[Saved entries]
↓↓↓
(** A host operation that cannot raise. *)
Definition lift_total {L A} (op : World -> A * World) : M L A :=
  fun st => let (a, w) := op (world st) in (Ok a, mkSt w (logs st) (frame st)).

Definition of_res {L A} (r : Res A) : M L A := fun st => (r, st).

Definition logging_info {L} (msg : pystr) : M L unit :=
  fun st => (Ok tt, mkSt (world st) (logs st ++ [Log INFO msg false]) (frame st)).

Definition logging_error {L} (msg : pystr) (exc_info : bool) : M L unit :=
  fun st => (Ok tt, mkSt (world st) (logs st ++ [Log ERROR msg exc_info]) (frame st)).

Definition get_frame {L} : M L L := fun st => (Ok (frame st), st).

Definition modify_frame {L} (f : L -> L) : M L unit :=
  fun st => (Ok tt, mkSt (world st) (logs st) (f (frame st))).

(** Run [body] with a fresh local object [init]; the caller's frame is
    untouched, the world and the log are shared. *)
Definition with_local {L L' A} (init : L') (body : M L' A) : M L A :=
  fun st =>
    let (r, st') := body (mkSt (world st) (logs st) init) in
    (r, mkSt (world st') (logs st') (frame st)).

(** [for x in xs: body x]. *)
Fixpoint for_each {L A} (xs : list A) (body : A -> M L unit) : M L unit :=
  match xs with
  | [] => ret tt
  | x :: rest => bind (body x) (fun _ => for_each rest body)
  end.

(** [for idx, x in enumerate(xs): body idx x], counting from [idx]. *)
Fixpoint for_each_from {L A} (idx : nat) (xs : list A) (body : nat -> A -> M L unit)
  : M L unit :=
  match xs with
  | [] => ret tt
  | x :: rest => bind (body idx x) (fun _ => for_each_from (S idx) rest body)
  end.

(** The call of the method named [attr] on the result of [wait_for_selector],
    which is [None] when the wait was for a hidden or detached element. *)
Definition on_element {L A} (el : option Element) (attr : pystr)
    (method : Element -> M L A) : M L A :=
  match el with
  | Some e => method e
  | None =>
      raise (Exn AttributeError
               (lit "'NoneType' object has no attribute '" ++ attr ++ lit "'"))
  end.

(** [m] keeps a property of the frame. *)
Definition frame_inv {L A} (P : L -> Prop) (m : M L A) : Prop :=
  forall st, P (frame st) -> P (frame (snd (m st))).

End Monad.

Arguments mkSt {H L} _ _ _.
Arguments world {H L} _.
Arguments logs {H L} _.
Arguments frame {H L} _.

Notation "'let*' x ':=' m 'in' k" := (bind m (fun x => k))
  (at level 10, x name, m at level 100, k at level 200).
Notation "m ';;;' k" := (bind m (fun _ => k))
  (at level 100, k at level 200, right associativity).

Section Engine.
Context {H : Host}.

Definition ECOURTS_CAUSELIST_URL : pystr :=
  lit "https://services.ecourts.gov.in/ecourtindia_v6/?p=cause_list/".
Definition STATE_SELECT : pystr := lit "select[id*='state'], select[name*='state']".
Definition DISTRICT_SELECT : pystr := lit "select[id*='district'], select[name*='district']".
Definition COMPLEX_SELECT : pystr :=
  lit "select[id*='courtComplex'], select[name*='court_complex']".
Definition DATE_INPUT : pystr :=
  lit "input[type='date'], input[id*='date'], input[placeholder*='Date']".
Definition SUBMIT_BUTTON : pystr :=
  lit "button:has-text('Get'), button:has-text('Search'), button[title*='Search']".
Definition CNR_INPUT : pystr :=
  lit "input[placeholder*='CNR'], input[id*='cnr'], input[name*='cnr']".
Definition RESULTS_ROW : pystr :=
  lit "table.causelist tr, div.causeListRow, .cl-row, .case-row".
Definition PDF_ANCHOR : pystr := lit "a[href$='.pdf']".

Definition OUTPUT_DIR : Path := path_of (lit "outputs").
Definition PDF_DIR : Path := path_div OUTPUT_DIR (lit "pdfs").

(** [download_attachment(page, url, filename)]. *)
Definition download_attachment {L} (url : pystr) (filename : Path) : M L (option Path) :=
  try_except
    (logging_info (lit "Downloading " ++ url ++ lit " to " ++ path_str filename ++ lit "...") ;;;
     let* response := lift (request_get url 60000) in
     if response_ok response then
       lift (mkdir_parents (path_parent filename)) ;;;
       let* body := lift (response_body response) in
       lift (write_bytes filename body) ;;;
       logging_info (lit "Successfully saved " ++ path_str filename) ;;;
       ret (Some filename)
     else
       logging_error (lit "Failed to download (" ++ str_of_Z (response_status response)
                        ++ lit ") from " ++ url) false ;;;
       ret None)
    (fun e =>
       logging_error (lit "Exception during download of " ++ url ++ lit ": " ++ exn_str e) false ;;;
       ret None).

(** [cells[i].inner_text().strip() if len(cells) > i else "N/A"]. *)
Definition cell_text {L} (cells : list Element) (i : nat) : M L pystr :=
  match cells !! i with
  | Some c => let* t := lift (elem_inner_text c) in ret (strip t)
  | None => ret (lit "N/A")
  end.

(** The body of [for r in rows] in [find_case_by_cnr]; the frame is
    [results]. *)
Definition cnr_row (cnr : pystr) (should_download : bool) (r : Element)
  : M (list CaseRow) unit :=
  let* t := lift (elem_inner_text r) in
  let txt := strip t in
  if negb (truthy txt) || negb (contains cnr txt) then ret tt
  else
    let* cells := lift (elem_query_selector_all r (lit "td")) in
    let* serial := cell_text cells 0 in
    let* court := cell_text cells 1 in
    let* pdf_anchor := lift (elem_query_selector r PDF_ANCHOR) in
    let* pdf_link :=
      match pdf_anchor with
      | Some a => lift (elem_get_attribute a (lit "href"))
      | None => ret None
      end in
    let result_item := mkCaseRow txt serial court pdf_link None in
    let* result_item :=
      match pdf_link with
      | Some url =>
          if should_download && truthy url then
            let* now := lift_total time_time in
            let* secs := of_res (int_of_float now) in
            let filename := path_div PDF_DIR (cnr ++ lit "_" ++ str_of_Z secs ++ lit ".pdf") in
            let* saved_path := download_attachment url filename in
            match saved_path with
            | Some p => ret (mkCaseRow txt serial court pdf_link (Some (path_str p)))
            | None => ret result_item
            end
          else ret result_item
      | None => ret result_item
      end in
    modify_frame (fun results => results ++ [result_item]).

(** The [try] block of [find_case_by_cnr], up to the submit click. *)
Definition cnr_submit (cnr : pystr) : M (list CaseRow) unit :=
  logging_info (lit "Navigating to eCourts cause list page for CNR: " ++ cnr) ;;;
  lift (page_goto ECOURTS_CAUSELIST_URL 60000) ;;;
  let* cnr_input := lift (page_wait_for_selector CNR_INPUT (Some 15000%Z)) in
  on_element cnr_input (lit "fill") (fun el => lift (elem_fill el cnr)) ;;;
  let* submit_btn := lift (page_query_selector SUBMIT_BUTTON) in
  match submit_btn with
  | Some b => lift (elem_click b)
  | None => ret tt
  end.

(** The wait for network quiescence that follows. *)
Definition cnr_settle : M (list CaseRow) unit :=
  lift (page_wait_for_load_state (lit "networkidle") 30000).

(** The rest of the [try] block: the result rows. *)
Definition cnr_extract (cnr : pystr) (should_download : bool) : M (list CaseRow) unit :=
  let* rows := lift (page_query_selector_all RESULTS_ROW) in
  logging_info (lit "Found " ++ str_of_nat (length rows) ++ lit " potential result rows.") ;;;
  for_each rows (cnr_row cnr should_download).

(** The [try] block of [find_case_by_cnr]. *)
Definition cnr_try (cnr : pystr) (should_download : bool) : M (list CaseRow) unit :=
  cnr_submit cnr ;;;
  cnr_settle ;;;
  cnr_extract cnr should_download.

(** The two [except] clauses of [find_case_by_cnr]. *)
Definition cnr_except {L} (e : exn) : M L unit :=
  if is_playwright_timeout e then
    logging_error
      (lit "Timeout waiting for page elements. The website might be slow or selectors need updating.")
      false
  else
    logging_error (lit "An error occurred during case lookup: " ++ exn_str e) true.

(** [find_case_by_cnr(page, cnr, date_str, should_download)]. *)
Definition find_case_by_cnr {L} (cnr date_str : pystr) (should_download : bool)
  : M L (list CaseRow) :=
  with_local (@nil CaseRow)
    (try_except (cnr_try cnr should_download) cnr_except ;;;
     get_frame).

(** [c.isalnum()]. *)
Definition isalnum (c : N) : bool :=
  if c <? 128 then ascii_isalnum c else unicode_isalnum c.

(** The filter of the judge-label sanitizer:
    [c.isalnum() or c in (' ', '.')]. *)
Definition keep_char (c : N) : bool :=
  isalnum c || (c =? 32) || (c =? 46).

(** ["".join(c for c in judge_text if ...).rstrip()]. *)
Definition sanitize (judge_text : pystr) : pystr :=
  rstrip (List.filter keep_char judge_text).

(** The four request fields of [out]. *)
Definition same_request (s d c dt : pystr) (out : CauseList) : Prop :=
  cl_state out = s /\ cl_district out = d /\ cl_complex out = c /\ cl_date out = dt.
↑↑↑
WHAT THE EXERCISE ASKS:
All that should be written out is the stretch of lines above between the one holding "e) false ;;;" and the one holding "None => ret None", inclusive, exactly as given.

TASK ANSWER:
       logging_error (lit "Exception during download of " ++ url ++ lit ": " ++ exn_str e) false ;;;
       ret None).

(** [cells[i].inner_text().strip() if len(cells) > i else "N/A"]. *)
Definition cell_text {L} (cells : list Element) (i : nat) : M L pystr :=
  match cells !! i with
  | Some c => let* t := lift (elem_inner_text c) in ret (strip t)
  | None => ret (lit "N/A")
  end.

(** The body of [for r in rows] in [find_case_by_cnr]; the frame is
    [results]. *)
Definition cnr_row (cnr : pystr) (should_download : bool) (r : Element)
  : M (list CaseRow) unit :=
  let* t := lift (elem_inner_text r) in
  let txt := strip t in
  if negb (truthy txt) || negb (contains cnr txt) then ret tt
  else
    let* cells := lift (elem_query_selector_all r (lit "td")) in
    let* serial := cell_text cells 0 in
    let* court := cell_text cells 1 in
    let* pdf_anchor := lift (elem_query_selector r PDF_ANCHOR) in
    let* pdf_link :=
      match pdf_anchor with
      | Some a => lift (elem_get_attribute a (lit "href"))
      | None => ret None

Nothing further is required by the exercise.